= EXERCISE PROMPT =
Look through the data that follows and work out how many lines contain the string "destruct". Nothing but that number should be given.

= SOURCE RECORDS =

(* ===== verification/OwnershipSpec.v ===== *)
(** * Ownership of routed experts: properties

    The context managers put back what they replaced, whatever happens in
    between; what a block sees while experts are projected; a claim is made as a
    whole or not at all, and holds afterwards; a device map without experts. *)
From S2P Require Import Prelude PyStr PyVal Backend WeightSource Arch Modules Ownership.
From Stdlib Require Import Ascii.

Local Open Scope string_scope.
Local Open Scope list_scope.
Local Open Scope Z_scope.

(** Registries are dictionaries: no key occurs twice. *)
Definition dicts (ms : module_map) : Prop := ∀ i m r, ms !! i = Some m → NoDup (entries r m).*1.

Abbreviation mods h := (ob_modules (hp_objects h)).
Abbreviation tensors h := (ob_tensors (hp_objects h)).

Lemma dicts_set_entry r i name v ms : dicts ms → dicts (set_entry r i name v ms).
Proof.
  intros Hd j m r' Hm. unfold set_entry in Hm. destruct (decide (j = i)) as [->|Hj].
  - rewrite lookup_alter_eq in Hm. destruct (ms !! i) as [m0|] eqn:E; [|done]. simplify_eq/=.
    pose proof (Hd i m0 r' E). pose proof (NoDup_dict_set name v _ (Hd i m0 r E)).
    destruct r, r'; simpl in *; done.
  - rewrite lookup_alter_ne in Hm by done. by eapply Hd.
Qed.

Lemma dicts_fresh i m ms : (∀ r, NoDup (entries r m).*1) → dicts ms → dicts (<[i := m]> ms).
Proof. intros Hm Hd j m' r [[_ <-]|[_ Hj]]%lookup_insert_Some; [done|by eapply Hd]. Qed.

Lemma get_entry_elem r i name v ms m : dicts ms → ms !! i = Some m → (name, v) ∈ entries r m →
  get_entry r i name ms = Some v.
Proof. intros Hd Hm He. unfold get_entry. rewrite Hm. simpl. apply dict_get_NoDup; [by eapply Hd|done]. Qed.

Lemma get_entry_elem_of r i name v ms : get_entry r i name ms = Some v →
  ∃ m, ms !! i = Some m ∧ (name, v) ∈ entries r m.
Proof.
  unfold get_entry. destruct (ms !! i) as [m|] eqn:E; [|done]. simpl. intros Hg%dict_get_In. by exists m.
Qed.

(** ** Changes are logged *)

(** [for name, v in tuple(registry.items())]: what a snapshot lists is still
    there for the entries not yet reached. *)
Definition snapshot (r : registry) (i : Z) (l : list (string * option Z)) (ms : module_map) : Prop :=
  NoDup l.*1 ∧ ∀ e, e ∈ l → get_entry r i e.1 ms = Some e.2.

Lemma snapshot_entries r i (h : heap) : dicts (mods h) → snapshot r i (entries_at r i h) (mods h).
Proof.
  intros Hd. unfold snapshot, entries_at. destruct (mods h !! i) as [m|] eqn:E.
  - split; [by eapply Hd|]. intros [n v] He. by apply (get_entry_elem r i n v _ m).
  - split; [constructor|]. by intros e ?%elem_of_nil.
Qed.

Lemma snapshot_tail r i e l v ms : snapshot r i (e :: l) ms → snapshot r i l (set_entry r i e.1 v ms).
Proof.
  intros [Hnd Hl]. rewrite fmap_cons in Hnd. apply NoDup_cons in Hnd as [Hn Hnd]. split; [done|].
  intros e' He'. rewrite get_set_entry_ne; [by apply Hl; right|].
  intros [= Heq]. apply Hn. rewrite Heq. by apply list_elem_of_fmap_2.
Qed.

= RESPONSE TO THE TASK =
5